HONG KONG: The euro faced fresh pressure in Asian trade on Monday after German Chancellor Angela Merkel failed to form a government at the weekend, fuelling uncertainty in Europe’s biggest economy.

Several Asian stock markets tracked a sell-off on Wall Street, where all three main indexes finished in the red on profit-taking and fears that US lawmakers would struggle to pass Donald Trump’s tax-cut plans.

While the House of Representatives approved its version of the reform legislation and a key Senate panel cleared a different version, the Republicans’ wafer-thin majority in the Senate mean they will have a tough fight to clear the upper chamber.

Treasury Secretary Steven Mnuchin predicted a final draft would reach Trump’s desk by Christmas, but observers said that time-frame would be tough given the tight margins and some senators’ concerns over some of the measures.

Hopes for market-friendly tax cuts as well as for major infrastructure spending and deregulation helped fuel a surge in global equities this year.

The losses in New York continued in Asia on Monday but some markets managed to bounce back in the afternoon.

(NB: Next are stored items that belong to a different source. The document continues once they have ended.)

#[local] Notation opt_calc d := (match Node_calc <$> d with Some d => d | None => mret tt end).
Lemma loop_facts_path c d a st lp t t' s B s' M bc bb be Bb Ba T1 T2 s1 s2 s3 s4 sd s5 s6 sb sa s8 :
  node_ok lp t (ForNode c d a st) = Some t' → point e s B → good e s t → ext e M (fn s') F → may_change M false s B s' →
  for_path Pkgname c (opt_calc d) (opt_calc a) (Node_calc st) e s B s' bc bb be B Bb Ba T1 T2 s1 s2 s3 s4 sd s5 s6 sb sa s8 →
  steady (opt_calc d) → loop_facts t' s B s' M bc bb be Bb c a st T2 s3 s6 sb sa s8.
Proof.
  intros Hok P G X Hch Hpath Sd'. pose proof (for_names _ _ _ _ _ _ _ Hok) as (_ & _ & Ha & _).
  destruct (for_goods _ _ _ _ _ _ _ _ _ _ _ _ _ _ _ _ _ _ _ _ _ _ _ _ _ _ _ _ _ _ _ _ _ _ Hok P G Hpath) as (_ & _ & Gd & Ht6 & _).
  apply for_path_funcs in Hpath as Hf; [|done].
  destruct Hpath as [_ _ _ H4 (sc & l & Hs & Hs4) P4 Hdr Fd Hc1 _ (sc6 & l6 & Hsd & Hs6) P6 Hst Fb Pback Hasg Fa Hc2 _ Hs'].
  destruct Hf as [(Fc & Fbb & Fe) (D1 & D2 & D3 & D4 & D5 & D6) X3 Xd X5 X6 Xb Xa X8 X9 L6 L' _ TC TBb HBb _ (_ & NBa)].
  rewrite <- H4 in X3, Xd.
  assert (∀ b, b ∈ Blocks (fn s4) → b ∈ Blocks (fn s6)) as In6 by (intros b Hb; do 3 (eapply ext_in; [done|]); done).
  assert (∀ b, b ∈ Blocks (fn s6) → b ∈ Blocks (fn sb)) as Inb by (intros b Hb; by eapply ext_in; [exact Xb|]).
  assert (∀ b0, fresh_at e s s3 b0 → b0 ≠ B → Insts (fn s6) b0 = []) as Hnew.
  { intros b0 Fb0 HbB. assert (b0 ∈ Blocks (fn s4)) as Hb4 by (rewrite H4; apply Fb0).
    rewrite L6, (ext_same _ _ _ _ b0 X5), (ext_same _ _ _ _ b0 Xd), H4; try done; try apply Fb0. by eapply ext_in; [exact Xd|]. }
  assert (∀ b, fresh_at e s s3 b → b ∈ Blocks (fn s6)) as Hin by (intros b Fb0; apply In6; rewrite H4; apply Fb0).
  assert (Ba = bc) as ->.
  { assert (steady (opt_calc a)) as Sa by (destruct a; [apply steady_simple; by left|apply steady_appends, appends_ret]).
    pose proof (steady_point e _ _ _ _ _ Sa (child_point _ _ _ bc Pback (Inb _ (Hin _ Fc))) Hasg) as Hca.
    pose proof (pt_cur _ _ _ (fr_point _ _ _ _ _ Fa)). congruence. }
  split; try done.
  - eapply good_ext; [exact Gd|apply Fd|eapply ext_any_trans; [eapply ext_any; exact X5|exact X6]|done].
  - assert (loops sd = loops s4) as Hld by (destruct Sd' as [_ Sd']; apply (Sd' e s4 B tt sd P4 Hdr)).
    unfold loops in *. rewrite Hs4, Hsd in Hld. rewrite Hs6. exact Hld.
  - split; [intros b Hb; apply In6; by eapply ext_in; [exact X3|]|]. split; by apply Hin.
  - split_and!; by apply Hnew.
  - split; [apply (pt_cur _ _ _ (fr_point _ _ _ _ _ Fb))|done].
  - intros b Hb Hb'. destruct (Hch b) as [?|[Hc _]]; [|done|by left|].
    + eapply ext_in; [exact X9|]. eapply ext_in; [exact X8|]. by eapply ext_in; [exact Xa|].
    + right. unfold cur in Hc. rewrite Hs', Hs6 in Hc. by injection Hc as ->.
Qed.
Lemma for_cur c d a st s B s' bc bb be B1 Bb Ba T1 T2 s1 s2 s3 s4 sd s5 s6 sb sa s8 :
  for_path Pkgname c d a st e s B s' bc bb be B1 Bb Ba T1 T2 s1 s2 s3 s4 sd s5 s6 sb sa s8 → cur s' = Some be.
Proof. intros [_ _ _ _ _ _ _ _ _ _ (sc & l & _ & Hs6) _ _ _ _ _ _ _ _ Hs']. unfold cur. by rewrite Hs', Hs6. Qed.
(** The variables behind a loop: its own is gone. *)
Lemma rel_behind lp t c d a st t' tbs ρ m ev : node_ok lp t (ForNode c d a st) = Some t' →
  rel ρ m t' tbs ev → rel ρ m t' tbs (match loop_var d with Some x => del_top x ev | None => ev end).
Proof.
  intros (_ & _ & _ & Hd)%for_names R. destruct (loop_var d) as [x|] eqn:Hx; [|done]. apply rel_del; [done|].
  destruct d as [[]|]; try done. injection Hx as ->. destruct Hd as [Hdn [?|(? & ? & [= <- <-] & Hd)]]; [done|].
  apply define_inv in Hdn as (ns & l0 & -> & _ & _ & ->). simpl in Hd |- *. set_solver.
Qed.
(** From the start of the statement to the first decision. *)
Lemma for_start fuel lp t t' c d a st s B s' bc bb be Bb Ba T1 T2 s1 s2 s3 s4 sd s5 s6 sb sa s8 M ev ev1 ρ m b :
  node_ok lp t (ForNode c d a st) = Some t' → point e s B → good e s t →
  for_path Pkgname c (opt_calc d) (opt_calc a) (Node_calc st) e s B s' bc bb be B Bb Ba T1 T2 s1 s2 s3 s4 sd s5 s6 sb sa s8 →
  ext e M (fn s6) F → ¬ M B →
  match d with Some d => exec fuel ev d = Some (ONormal, ev1) | None => ev1 = ev end → eval_cond ev1 c = Some b → here s B t ev ρ m →
  ∃ ρ' m', rtc next (mk_state B (len (fn s) B) ρ m) (mk_state (if b then bb else be) 0 ρ' m') ∧ rel ρ' m' t' (tables s6) ev1 ∧ ptrs_ok (Insts F e) ρ' m'.
Proof.
  intros Hok P G Hpath X6F HMB Hexd Hb Hh.
  destruct (for_goods _ _ _ _ _ _ _ _ _ _ _ _ _ _ _ _ _ _ _ _ _ _ _ _ _ _ _ _ _ _ _ _ _ _ Hok P G Hpath) as (G4 & Ht4 & Gd & Ht6 & _).
  apply for_path_funcs in Hpath as Hf; [|done]. destruct Hpath as [_ _ _ H4 _ P4 Hdr Fd Hc1 _ _ _ _ _ _ _ _ _ _ _].
  destruct Hf as [_ _ X3 Xd X5 X6 _ _ _ _ L6 _ TB _ _ _ _ _]. rewrite <- H4 in X3, Xd. pose proof (fr_point _ _ _ _ _ Fd) as Pd.
  assert (ext e (λ _, True) (fn s5) F) as X5F by (eapply ext_any_trans; [by eapply ext_any|exact X6F]).
  assert (ext e (λ _, True) (fn sd) F) as XdF by (eapply ext_any_trans; [by eapply ext_any|exact X5F]).
  assert (ext e (λ _, True) (fn s4) F) as X4F by (eapply ext_any_trans; [by eapply ext_any|exact XdF]).
  destruct (reach s B t ev ρ m s4) as (ρ1 & m1 & Hr1 & Hh1); try done.
  destruct (define_sim fuel lp t t' c d a st s4 B sd (λ _, True) ev ev1 ρ1 m1) as (ρ2 & m2 & Hr2 & Hh2); try done; [by apply Pd|].
  destruct (reach_branch sd B t' ev1 ρ2 m2 sd c bb be T1 s5 (fn s6) M b) as (σ & Hr3 & ρ3 & m3 & -> & R3 & P3); try done.
  { apply ext_refl. } { by eapply ext_any. }
  exists ρ3, m3. rewrite Ht6. split; [etrans; [exact Hr1|]; by etrans|done].
Qed.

Tokyo ended down 0.6 percent, while Sydney shed 0.2 percent and Seoul lost 0.3 percent.
However, Hong Kong rose 0.2 percent, marking a fourth straight gain, while Singapore was up 0.1 percent.

Shanghai added 0.3 percent as traders brushed off early worries about a crackdown on the wealth management industry, which will regulate almost $15 trillion in assets, as part of a drive to address a huge debt mountain.
Jakarta hit another record high, rising 0.6 percent.

‘Basis of trust’

On currency markets the euro fell after Merkel’s attempts to form a new government collapsed—plunging Germany into a crisis that could see it hold fresh elections.

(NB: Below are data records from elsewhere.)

(* ===== verification/CodegenFunc.v ===== *)
(** * The generated code of a function

    The parameters get variables on the heap; the body is a list that ends with
    a return. *)
From S2P Require Import Prelude Lexer Ast Escape Ir Codegen CodegenSem CodegenFrame CodegenExp CodegenExt CodegenPaths CodegenNodes CodegenGood CodegenEnv CodegenRun CodegenSim CodegenIf CodegenFor.

Section params.
Context `{Llir} (Pkgname : text).
Implicit Types (s : cg) (t : names) (ev : env).
#[local] Notation full := (full Pkgname).
#[local] Notation good := (good Pkgname).
#[local] Notation bind_params := (bind_params Pkgname).

Lemma gcmalloc_runs e s B tp v s' : point e s B → runs (gcmalloc tp) s v s' →
  ∃ r, v = Inst r (PointerType tp) ∧ NewInst (fn s) e (CallHeapalloc tp) = (r, fn s') ∧ scopes s' = scopes s.
Proof.
  intros P Hr. unfold gcmalloc in Hr. runs_inv Hr as (b & s1 & [_ ->]%runs_cur_block & Hi). runs_inv Hi as (b' & s1 & Hb & Hi).
  destruct (first_block_runs e s B _ _ P Hb) as [-> ->]. by_spec Hi. apply spec_emit_at. intros r f Hf. by exists r.
Qed.
Lemma mono_gcmalloc tp : mono (gcmalloc tp).
Proof. unfold gcmalloc. mono_tac. Qed.
Lemma mono_bind_params i ps : mono (bind_params i ps).
Proof.
  revert i. induction ps as [|[id t] ps IH]; intros i; simpl; [apply mono_ret|]. apply mono_bind; [apply mono_gcmalloc|]. intros p.
  apply mono_bind; [apply mono_store|]. intros _. apply mono_bind; [apply mono_addVar|done].
Qed.
Lemma steady_gcmalloc tp : steady (gcmalloc tp).
Proof.
  split; [apply mono_gcmalloc|]. intros e s B v s' P Hr. destruct (gcmalloc_runs _ _ _ _ _ _ P Hr) as (r & _ & Hn & Hs).
  pose proof (ext_alloc e _ r _ _ Hn (head_in _ _ _ P) eq_refl) as X. split; [|split].
  - apply frame_scopes; [done| |done]. eapply ext_weaken; [exact X|done].
  - apply (ext0_term e); [done|apply P].
  - unfold loops. by rewrite Hs.
Qed.
Lemma steady_bind_params i ps : steady (bind_params i ps).
Proof.
  revert i. induction ps as [|[id tp] ps IH]; intros i; simpl; [apply steady_appends, appends_ret|].
  apply steady_bind; [apply steady_gcmalloc|]. intros p. apply steady_bind; [apply steady_appends, appends_store|]. intros _.
  apply steady_bind; [apply steady_addVar|done].
Qed.
(** One parameter. *)
Record param_step (e : nat) s s' (i : nat) (x : text) (tp : type) (ns : list text) t : Prop := {
  ps_point : point e s' e;
  ps_good : good e s' ((x :: ns) :: t);
  ps_code : ∃ r s1 s2 i0 y tb tbs, NewInst (fn s) e (CallHeapalloc tp) = (r, fn s1) ∧ scopes s1 = scopes s ∧
    eff s1 s2 e [(i0, Store (Param i tp) (Inst r (PointerType tp)))] ∧ fn s' = fn s2 ∧ full x = Some y ∧
    tables s = tb :: tbs ∧ tables s' = ((y, Inst r (PointerType tp)) :: tb) :: tbs;
  ps_ext : ext e (λ _, True) (fn s) (fn s');
  ps_tail : tail (scopes s') = tail (scopes s);
}.
Lemma bind_params_cons e s i x tp ps u s' ns t : point e s e → good e s (ns :: t) → plain x = true → x ∉ ns →
  runs (bind_params i ((x, tp) :: ps)) s u s' → ∃ s1, param_step e s s1 i x tp ns t ∧ runs (bind_params (S i) ps) s1 u s'.
Proof.
  intros P G Hx Hns Hr. simpl in Hr.
  apply cg_runs_bind in Hr as (v & s1 & H1 & Hr); [|apply mono_gcmalloc|intros; apply mono_bind; [apply mono_store|intros _; apply mono_bind; [apply mono_addVar|intros _; apply mono_bind_params]]].
  destruct (gcmalloc_runs _ _ _ _ _ _ P H1) as (r & -> & Hn & Hs1). assert (alloc_of tp (CallHeapalloc tp)) as Hi by by right.
  destruct (alloc_new _ _ _ _ _ _ _ P Hn Hi) as (Hk & Ha & _).
  pose proof (ext_alloc e (CallHeapalloc tp) r _ _ Hn (head_in _ _ _ P) eq_refl) as X1.
  assert (point e s1 e) as P1 by (eapply fr_point, frame_scopes; [exact P|by eapply ext_weaken|done]).
  assert (good e s1 (ns :: t)) as G1 by (eapply good_ext; [exact G|exact P|exact X1|by apply tables_eq]).
  apply cg_runs_bind in Hr as (v2 & s2 & H2 & Hr); [|apply mono_store|intros _; apply mono_bind; [apply mono_addVar|intros _; apply mono_bind_params]].
  destruct (spec_runs _ _ _ _ _ (store_spec (Param i tp) (Inst r (PointerType tp)) s1 e (pt_cur _ _ _ P1) (pt_in _ _ _ P1)) H2) as (_ & i0 & E & _).
  pose proof (eff_ext e _ _ _ _ E) as X2. pose proof (ef_scopes _ _ _ _ E) as Hs2.
  assert (point e s2 e) as P2 by (eapply fr_point, frame_scopes; [exact P1|done|done]).
  assert (good e s2 (ns :: t)) as G2 by (eapply good_ext; [exact G1|exact P1|exact X2|by apply tables_eq]).
  apply cg_runs_bind in Hr as ([] & s3 & H3 & Hr); [|apply mono_addVar|intros _; apply mono_bind_params].
  destruct (addVar_runs _ _ _ _ _ _ _ _ _ G2 Hx Hns H3) as (y & tb & tbs & Hy & Ht & Ht' & _ & Hf).
  destruct (proj2 (steady_addVar Pkgname x (Inst r (PointerType tp))) e s2 e tt s3 P2 H3) as (F3 & _ & _).
  assert (tables s2 = tables s) as Ht2 by (apply tables_eq; congruence).
  exists s3. split; [|done]. split.
  - apply F3.
  - eapply good_define; [exact G2|done..| |].
    + eapply alloc_in_ext; [exact X2|by eapply head_in|done].
    + rewrite Ht2. eapply new_not_in_tables; [exact G|by eapply head_in|done].
  - exists r, s1, s2, i0, y, tb, tbs. rewrite <- Ht2. done.
  - rewrite Hf. eapply ext_any_trans; [eapply ext_any; exact X1|exact X2].
  - rewrite (fr_tail _ _ _ _ _ F3). congruence.
Qed.
End params.

Section params_run.
Context `{Llir} (Pkgname : text) (F : Func) (args : list val) (e : nat) (HF : uniq F) (He : e ∈ Blocks F).
Implicit Types (s : cg) (t : names) (ev : env).
#[local] Notation good := (good Pkgname).
#[local] Notation bind_params := (bind_params Pkgname).
#[local] Notation here := (here Pkgname F e).
#[local] Notation len f B := (length (Insts f B)).

(** The parameters are bound to the arguments. *)
Lemma params_run ps : ∀ i s s' ns t zs fr ev ρ m M,
  point e s e → good e s (ns :: t) → Forall (λ x, plain x = true) ps.*1 → NoDup ps.*1 → (∀ x, x ∈ ps.*1 → x ∉ ns) →
  runs (bind_params i ps) s tt s' → ext e M (fn s') F → here s e (ns :: t) (fr :: ev) ρ m →
  Forall2 (λ p wz, p.2 = IntType wz.1) ps zs → (∀ j wz, zs !! j = Some wz → args !! (i + j) = Some (VInt wz.1 wz.2)) →
  ∃ ρ' m', rtc (next_step F args) (mk_state e (len (fn s) e) ρ m) (mk_state e (len (fn s') e) ρ' m') ∧
    point e s' e ∧ good e s' ((reverse ps.*1 ++ ns) :: t) ∧ tail (scopes s') = tail (scopes s) ∧
    here s' e ((reverse ps.*1 ++ ns) :: t) (list_to_map (zip ps.*1 (prod_map id Some <$> zs)) ∪ fr :: ev) ρ' m'.
Proof.
  induction ps as [|[x tp] ps IH]; intros i s s' ns t zs fr ev ρ m M P G Hpl Hnd Hns Hr X Hh Hty Hargs.
  - apply cg_runs_ret in Hr as [_ ->]. inversion Hty; subst. exists ρ, m. simpl. rewrite (left_id_L ∅ (∪)). by split.
  - inversion Hpl as [|? ? Hx Hpl']; subst. inversion Hnd as [|? ? Hxn Hnd']; subst.
    inversion Hty as [|? [w z] ? zs' Htp Hty']; subst. simpl in Htp. subst tp.
    destruct (bind_params_cons _ _ _ _ _ _ _ _ _ _ _ P G Hx (Hns x ltac:(left)) Hr) as (s1 & [P1 G1 (r & sa & sb & i0 & y & tb & tbs & Hn & Hsa & E & Hfb & Hy & Ht & Ht') X1 Htl] & Hr').
    destruct (proj2 (steady_bind_params Pkgname (S i) ps) e s1 e tt s' P1 Hr') as (Fr & _ & _).
    assert (ext e (λ _, True) (fn s1) F) as XF1 by (eapply ext_any_trans; [eapply ext_any; apply Fr|exact X]).
    pose proof XF1 as XFb. rewrite Hfb in XFb.
    assert (ext e (λ _, True) (fn sa) F) as XFa by (eapply ext_any_trans; [eapply ext_any; by eapply eff_ext|exact XFb]).
    assert (alloc_of (IntType w) (CallHeapalloc (IntType w))) as Hi by by right.
    destruct (alloc_run Pkgname F args e HF He s e sa r _ _ _ _ ρ m _ P G Hi Hn Hsa XFa Hh) as (ρ1 & m1 & Hr1 & Hh1 & _ & p & c0 & Hrp & Hm & _).
    destruct (alloc_new _ _ _ _ _ _ _ P Hn Hi) as (Hk & Ha & _).
    pose proof (ext_alloc e (CallHeapalloc (IntType w)) r _ _ Hn (head_in _ _ _ P) eq_refl) as Xa.
    assert (point e sa e) as Pa by (eapply fr_point, frame_scopes; [exact P|by eapply ext_weaken|done]).
    assert (good e sa (ns :: t)) as Ga by (eapply good_ext; [exact G|exact P|exact Xa|by apply tables_eq]).
    destruct (init_var Pkgname F args e HF He x y r w z sa sb s1 e ns t tb tbs fr ev ρ1 m1 ρ1 [(i0, Store (Param i (IntType w)) (Inst r (PointerType (IntType w))))] p c0 (λ _, True)) as (ρ2 & m2 & Hr2 & Hh2); try done.
    { apply Hns. by left. }
    { rewrite <- Ht. by apply tables_eq. }
    { intros tp'. rewrite (tables_eq _ _ Hsa). eapply known_in_table; [exact G|by eapply head_in|done]. }
    { specialize (Hargs 0 (w, z) eq_refl). rewrite Nat.add_0_r in Hargs. simpl. rewrite decide_True, Hargs by done. simpl.
      rewrite decide_True, Hrp by done. by rewrite Hm. }
    destruct (IH (S i) s1 s' (x :: ns) t zs' (<[x:=(w, Some z)]> fr) ev ρ2 m2 M) as (ρ3 & m3 & Hr3 & P' & G' & Htl' & Hh3); try done.
    { intros x' Hx' [-> |Hx'']%elem_of_cons; [done|]. eapply Hns; [|exact Hx'']. by right. }
    { intros j wz Hj. rewrite <- (Hargs (S j) wz Hj). f_equal. lia. }
    exists ρ3, m3. split; [etrans; [exact Hr1|]; by etrans|]. split; [done|]. simpl. rewrite reverse_cons, <- (assoc_L (++)). split; [done|].
    split; [congruence|]. assert ((list_to_map (zip ps.*1 (prod_map id Some <$> zs')) : locals) !! x = None) as Hnone.
    { apply not_elem_of_list_to_map. intros ([x' d] & -> & Hin%elem_of_zip_l)%list_elem_of_fmap. done. }
    rewrite <- insert_union_l, insert_union_r by done. done.
Qed.
End params_run.

Section func.
Context `{Llir} (Pkgname : text) (order : gset text → list text).
Implicit Types (s : cg).

(** The widths of the parameters. *)
Definition widths (n : FuncNode) : option (list Z) := mapM (λ p, width_of p.2) (Params n).
Definition arg_vals (n : FuncNode) (args : list Z) : list val :=
  match widths n with Some ws => zip_with VInt ws args | None => [] end.

Lemma mono_types ps : mono (types_calc ps).
Proof. induction ps as [|p ps IH]; simpl; [apply mono_ret|mono_tac]. Qed.
Lemma types_runs ps s ts s' : runs (types_calc ps) s ts s' → s' = s ∧ Forall2 type_is ps ts.
Proof.
  revert s ts. induction ps as [|p ps IH]; intros s ts Hr; simpl in Hr; [by apply cg_runs_ret in Hr as [-> ->]|].
  pose proof mono_types.
  apply cg_runs_bind in Hr as (tp & s1 & [-> Htp]%type_runs & Hr); [|mono_tac|intros; mono_tac].
  apply cg_runs_bind in Hr as (ts1 & s1 & H1 & [-> ->]%cg_runs_ret); [|done|intros; mono_tac]. destruct (IH _ _ H1) as [-> Hts]. split; [done|by constructor].
Qed.
Lemma FuncNode_runs n s F s' g : scopes s = [g] → runs (FuncNode_calc Pkgname order n) s F s' →
  ∃ ts tp ident e s0 s1 s2, Forall2 type_is (Params n).*2 ts ∧ runs (BasicTypeNode_calc (RetType_ n)) s tp s ∧
    NewBlock NewFunc = (e, fn s0) ∧ scopes s0 = [addChildScope e g; g] ∧
    runs (bind_params Pkgname 0 (zip (Params n).*1 ts)) s0 tt s1 ∧
    runs (Node_calc Pkgname ident (Params n).*1 tp order (Statements n)) s1 tt s2 ∧ F = fn s2.
Proof.
  intros Hg Hr. unfold FuncNode_calc in Hr.
  pose proof mono_types.
  match type of Hr with runs (types_calc _ ≫= λ ts, BasicTypeNode_calc _ ≫= λ tp, getFullName _ _ ≫= λ ident, @?k ts tp ident) _ _ _ =>
    assert (∀ ts tp ident, mono (k ts tp ident)) as Hk end.
  { intros ts tp ident sa r sb Hab. cbv beta in Hab. destruct (NewBlock NewFunc) as [b f].
    assert (mono (in_child b (bind_params Pkgname 0 (zip (Params n).*1 ts);; Node_calc Pkgname ident (Params n).*1 tp order (Statements n)))) as Hmc.
    { apply mono_in_child, mono_bind; [apply mono_bind_params|intros _; apply mono_Node]. }
    destruct (in_child b _ (set_fn f sa)) as [o s1] eqn:Hs1. apply Hmc in Hs1. simpl in Hs1. by destruct o; injection Hab as <- <-. }
  apply cg_runs_bind in Hr as (ts & s1 & [-> Hts]%types_runs & Hr); [|done|intros; apply mono_bind; [mono_tac|intros; apply mono_bind; [mono_tac|intros; apply Hk]]].
  apply cg_runs_bind in Hr as (tp & s1 & H1 & Hr); [|mono_tac|intros; apply mono_bind; [mono_tac|intros; apply Hk]].
  destruct (type_runs _ _ _ _ H1) as [-> _].
  apply cg_runs_bind in Hr as (ident & s1 & H2 & Hr); [|mono_tac|intros; apply Hk].
  assert (s1 = s) as ->. { destruct H2 as [H2 _]. rewrite getFullName_full in H2. destruct (full _ _); [|done]. by injection H2. }
  clear Hk. destruct Hr as [Hr Herr]. destruct (NewBlock NewFunc) as [e f] eqn:Hnb.
  destruct (in_child e _ (set_fn f s)) as [[[]| |] s1] eqn:Hc; [|done..]. injection Hr as <- <-.
  assert (runs (in_child e (bind_params Pkgname 0 (zip (Params n).*1 ts);; Node_calc Pkgname ident (Params n).*1 tp order (Statements n))) (set_fn f s) tt s1) as Hrc by done.
  apply runs_in_child in Hrc as (sc & l & s2 & Hs & Hr2 & ->). simpl in Hs. rewrite Hg in Hs. injection Hs as <- <-.
  apply cg_runs_bind in Hr2 as ([] & s3 & H3 & H4); [|apply mono_bind_params|intros; apply mono_Node].
  exists ts, tp, ident, e, (set_scopes [addChildScope e g; g] (set_fn f s)), s3, s2. done.
Qed.
End func.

The leader of the pro-business FDP, Christian Lindner, walked out of talks, saying there was no “basis of trust” to forge a government with Merkel’s conservative alliance the CDU-CSU and the ecologist Greens.

There are fears the country could be gripped by months of paralysis with a lame-duck government, while Merkel’s political future has also been called into question.

“The news is negative for the euro but its longer-term implications are not clear yet,” Mansoor Mohi-uddin, head of currency strategy in Singapore at NatWest Markets, told Bloomberg News.

However, while the euro has taken a hit, Stephen Innes, head of Asia-Pacific trading at OANDA, said he doubted the sell-off would be sustained.

“Liquidity is exceptionally thin and could exaggerate moves. But this knee-jerk reaction does look a bit overdone as Merkel can still establish a minority government with either the FDP or Green Party,” he said.

Oil prices were mixed but both main contracts managed to hold on to Friday’s surge. That came after Saudi Arabia’s energy minister Khaled al-Faleh said he remained committed to an OPEC deal to limit production.

In early European trade Frankfurt fell 0.5 percent, London shed 0.3 percent and Paris dropped 0.2 percent.